I guess I still feel marginally better off with Google and Apple (and Verizon
Wireless, to the extent they use their network as a wedge onto my otherwise
clean device).

Though when company X denies me insurance, company Y a loan...? (I helped a
felon get back on track, last year; my social network score has probably taken
a hit. And who knows what kind of surveillance this has opened me up for?)

I suppose I sound paranoid. But I ran into how arbitrarily exclusionary
insurance companies can be, back some decades ago in my 20's. One routine
appointment in isolation, in the medical history they requested.
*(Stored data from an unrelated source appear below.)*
Lemma gone_inactive info a f m :
  covers info f → gone (localId_ info) (erase_all (localId_ info) a) (cleaned info f) m → inactive (localId_ info) m.
Proof using Type.
  intros Hc [(Ha & Hf & _) [Hv _]]. unfold inactive. split_and!.
  - rewrite Ha. intros [H _]%elem_of_erase_all. done.
  - rewrite Hf. intros d Hd. destruct (cleaned_drops info (erase_all (localId_ info) a) f
      (erase_all (localId_ info) (erase_all (localId_ info) a)) Hc) as [_ [H|[_ H]]]; auto.
    + unfold cleaned in Hd. destruct (isForeground_ info) eqn:E; cbn in Hd.
      * case_bool_decide as Hb; [|by destruct (Hc d Hd) as [_ He]; rewrite He in Hb].
        apply lookup_delete_Some in Hd as [Hne Hd]. by destruct (Hc d Hd).
      * destruct (Hc d Hd); congruence.
    + by apply (H d).
  - by rewrite Hv.
Qed.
One circa
$100 charge for same, with no adverse diagnosis. Nonetheless, application
denied.

The Chinese might want to survey me for the access I have. Might want personal
information for leverage or for some future purge, if and when the U.S. really
does go down the crapper and gets taken over (behind the scenes, if not
overtly; look at ongoing ownership bids).

The U.S. wants to survey me to maximize profit extraction, and to make sure I
don't risk same.

------
pasbesoin
Sharing images and video is a primary function of the phone, these days.

Phones like this one keep missing the ball, on this feature point.

Seriously, in such social media, what other people see isn't how fast your
phone runs or how many apps it can juggle. It's your images and video.